All injuries or recovery periods need rest, it is essential! But rest is only part of the equation. The body was designed to move and movement can be used as a tool to accelerate someone’s rehabilitation. Why? Movement increases blood flow, decreases congestion of waste materials in the affected area, and accelerates molecular muscle repair. Pain can sometimes be the body’s natural response to protect itself and movement can be a way to retrain the brain to perceive a painful movement as pain-free.

Myth #8: Injuries are all technique related

Pain is complicated and rarely is there one factor why someone is experiencing pain. For example, technique can be a factor, but so can sleep quality, hydration levels, nutrition, movement quality, organizing/alignment while holding your instrument (also known as posture), prolonged periods of sitting, organizing/alignment away from your instrument, internal stress, and external stress, to name a few.

Myth #9: My muscles are tight, I just need to stretch.

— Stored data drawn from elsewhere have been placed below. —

(** * ParagonCrisis: the room real-time coordination core

    A shallow embedding of
      - the crisis scheduler ([startRoomScheduler], [stopRoomScheduler],
        [stopAllSchedulers], [listActiveSchedulers], the [tick] closure and
        the event emitter it feeds),
      - the realtime gateway of [socket-server.ts] ([handleJoin],
        [handleLeave], [handleChatMessage], [handleManualEvent], the
        [event:ack] and [disconnect] handlers, [subscribeToScheduler],
        [broadcastParticipants]),
      - the administrative [closeRoomAction],
      - the code generator of the room access form and the head of the room
        page (its parsing of the request and its 404),
    over an explicit process state: the four persisted tables, the
    module-level maps [roomConnections] and [activeSchedulers], the pending
    timeouts of the event loop, the per-socket [socket.data] and the list of
    everything the server emitted.

    Conventions of the embedding.
    - In [run] every handler body runs as one atomic step: the handlers are
      [async], and [run] covers the schedules in which each handler reaches
      its end before the next one starts. [handleJoin] is also given in two
      halves, cut at the [await] between its [findFirst] and its upsert, and
      [schedule] runs schedules in which joins overlap there.
    - Row identifiers are generated by the store; they are modelled as the
      successive values of a counter, so they are fresh and never falsy.
    - [new Date()] and the column defaults [CURRENT_TIMESTAMP] read the clock
      of the step's environment; [Math.random()] reads its random samples. *)

From Stdlib Require Import NArith Ascii String.
From stdpp Require Import gmap strings list fin_maps sorting.

Local Open Scope string_scope.

(** ** JavaScript strings and truthiness *)

Module Js.

(** [c.toUpperCase()] on the ASCII range; bytes above 127 (the UTF-8
    encoding of other letters) are left as they are, where
    [String.prototype.toUpperCase] also maps letters outside ASCII: the
    embedding is that of the method on ASCII strings. *)
Definition upperAscii (c : ascii) : ascii :=
  let n := nat_of_ascii c in
  if ((97 <=? n) && (n <=? 122))%nat then ascii_of_nat (n - 32) else c.

Definition lowerAscii (c : ascii) : ascii :=
  let n := nat_of_ascii c in
  if ((65 <=? n) && (n <=? 90))%nat then ascii_of_nat (n + 32) else c.

Fixpoint mapString (f : ascii -> ascii) (s : string) : string :=
  match s with
  | EmptyString => EmptyString
  | String c rest => String (f c) (mapString f rest)
  end.

Definition toUpperCase : string -> string := mapString upperAscii.
Definition toLowerCase : string -> string := mapString lowerAscii.

(** The ASCII white space removed by [trim()]: tab, line feed, vertical
    tab, form feed, carriage return and space. [trim()] also removes the
    white space outside ASCII (U+00A0, U+FEFF, U+2028, U+2029 and the
    space separators), which is not modelled: the embedding is that of
    the method on ASCII strings. *)
Definition isSpace (c : ascii) : bool :=
  let n := nat_of_ascii c in
  (((9 <=? n) && (n <=? 13)) || (n =? 32))%nat.

Fixpoint trimStart (s : string) : string :=
  match s with
  | EmptyString => EmptyString
  | String c rest => if isSpace c then trimStart rest else s
  end.

Fixpoint trimEnd (s : string) : string :=
  match s with
  | EmptyString => EmptyString
  | String c rest =>
      match trimEnd rest with
      | EmptyString => if isSpace c then EmptyString else String c EmptyString
      | rest' => String c rest'
      end
  end.

Definition trim (s : string) : string := trimEnd (trimStart s).

(** A string is falsy exactly when it is empty. *)
Definition truthy (s : string) : bool :=
  match s with EmptyString => false | _ => true end.

(** [!x] for an optional string property: [undefined] and [""] are
    falsy. *)
Definition truthyOpt (o : option string) : bool :=
  match o with Some s => truthy s | None => false end.

(** [Math.random()] yields a number in [0, 1). A sample [r] stands for the
    fraction [(r mod 2^53) / 2^53]; products with it are exact. *)
Definition randomDen : N := 2 ^ 53.

(** [Math.floor(Math.random() * n)], on the exact product; the code floors
    the double nearest to it, which lies in the same range [0, n). *)
Definition floorRandomTimes (r n : N) : N :=
  ((r mod randomDen) * n / randomDen)%N.

End Js.

(** ** The persisted data model (the four tables of the first migration) *)

(** Modelled from the spec: the generated enum objects [MessageType] and
    [EventSource] of [@/generated/prisma] are not part of the sources; a
    message is of type CHAT, EVENT or SYSTEM, and the source of an event is
    MANUAL or SCHEDULER. *)
Inductive MessageType := CHAT | EVENT | SYSTEM.
Inductive EventSource := MANUAL | SCHEDULER.

(** Modelled from the spec: the generated enum object [CrisisSeverity] of
    [@/generated/prisma] is not part of the sources; the severity is the fixed
    four-value enumeration LOW, MODERATE, HIGH, CRITICAL, and the object has
    exactly these four own properties, each mapped to its own name. *)
Inductive CrisisSeverity := LOW | MODERATE | HIGH | CRITICAL.

#[global] Instance MessageType_eq_dec : EqDecision MessageType.
Proof. solve_decision. Defined.
#[global] Instance EventSource_eq_dec : EqDecision EventSource.
Proof. solve_decision. Defined.
#[global] Instance CrisisSeverity_eq_dec : EqDecision CrisisSeverity.
Proof. solve_decision. Defined.

(** [CrisisSeverity[key]], [None] when [key] is not an own property, so that
    [Object.prototype.hasOwnProperty.call(CrisisSeverity, key)] holds exactly
    when [severityOfKey key] is not [None]. *)
Definition severityOfKey (key : string) : option CrisisSeverity :=
  if String.eqb key "LOW" then Some LOW
  else if String.eqb key "MODERATE" then Some MODERATE
  else if String.eqb key "HIGH" then Some HIGH
  else if String.eqb key "CRITICAL" then Some CRITICAL
  else None.

Definition severityName (v : CrisisSeverity) : string :=
  match v with
  | LOW => "LOW" | MODERATE => "MODERATE" | HIGH => "HIGH"
  | CRITICAL => "CRITICAL"
  end.

Record Room := mkRoom {
  room_id : nat;
  room_code : string;
  room_title : option string;
  room_isActive : bool;
  room_createdAt : nat;
  room_updatedAt : nat
}.

Record Participant := mkParticipant {
  part_id : nat;
  part_roomId : nat;
  part_displayName : string;
  part_role : option string;
  part_isConnected : bool;
  part_joinedAt : nat;
  part_leftAt : option nat
}.

Record Message := mkMessage {
  msg_id : nat;
  msg_roomId : nat;
  msg_authorName : option string;
  msg_type : MessageType;
  msg_content : string;
  msg_metadata : option (string * EventSource);
  msg_createdAt : nat
}.

Record CrisisEvent := mkCrisisEvent {
  ev_id : nat;
  ev_roomId : nat;
  ev_title : string;
  ev_description : string;
  ev_severity : CrisisSeverity;
  ev_source : EventSource;
  ev_scheduledFor : option nat;
  ev_triggeredAt : nat;
  ev_ackAt : option nat;
  ev_payload : option string
}.

(** The store: one list per table in insertion order, and the generator of
    row identifiers. *)
Record Db := mkDb {
  rooms : list Room;
  participants : list Participant;
  messages : list Message;
  crisisEvents : list CrisisEvent;
  nextId : nat
}.

Definition emptyDb : Db := mkDb [] [] [] [] 0.

(** What a step reads from outside: the clock and two random samples. *)
Record Env := mkEnv {
  now : nat;
  rnd1 : N;
  rnd2 : N
}.

(** ** The store's operations, as the handlers call them *)

Module Prisma.

(** [prisma.room.findUnique({ where: { code } })] *)
Definition room_findUnique (code : string) (d : Db) : option Room :=
  List.find (fun r => String.eqb (room_code r) code) (rooms d).

(** [prisma.room.create({ data: { code, title, isActive: true } })] *)
Definition room_create (t : nat) (code : string) (title : string) (d : Db)
  : Room * Db :=
  let r := mkRoom (nextId d) code (Some title) true t t in
  (r, mkDb (rooms d ++ [r]) (participants d) (messages d) (crisisEvents d)
           (S (nextId d))).

Definition deactivate (t : nat) (r : Room) : Room :=
  mkRoom (room_id r) (room_code r) (room_title r) false (room_createdAt r) t.

(** [prisma.room.update({ where: { id }, data: { isActive: false } })];
    [None] stands for the exception raised when no row has this id. *)
Definition room_update_inactive (t : nat) (id : nat) (d : Db) : option Db :=
  match List.find (fun r => Nat.eqb (room_id r) id) (rooms d) with
  | None => None
  | Some _ =>
      Some (mkDb
              (List.map (fun r => if Nat.eqb (room_id r) id
                                  then deactivate t r else r) (rooms d))
              (participants d) (messages d) (crisisEvents d) (nextId d))
  end.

Stretching can be helpful for temporarily lengthening a muscle, but depending on the situation, stretching may not be helpful. For example, there are several different types of stretching from static (holding a position for 30-90 seconds), active (holding a position for 2-3 seconds for 12-15 reps, or dynamic stretching (taking a muscle or joint through it’s entire range of motion). Muscles may also be weak or tight depending on how the body has adapted over time. This can be seen through postural imbalances or shifts in the spine, hips, or shoulders. Muscles could also be chronically weak and require massaging, lengthening, or strengthening. Long story short - it’s more complicated then just stretching.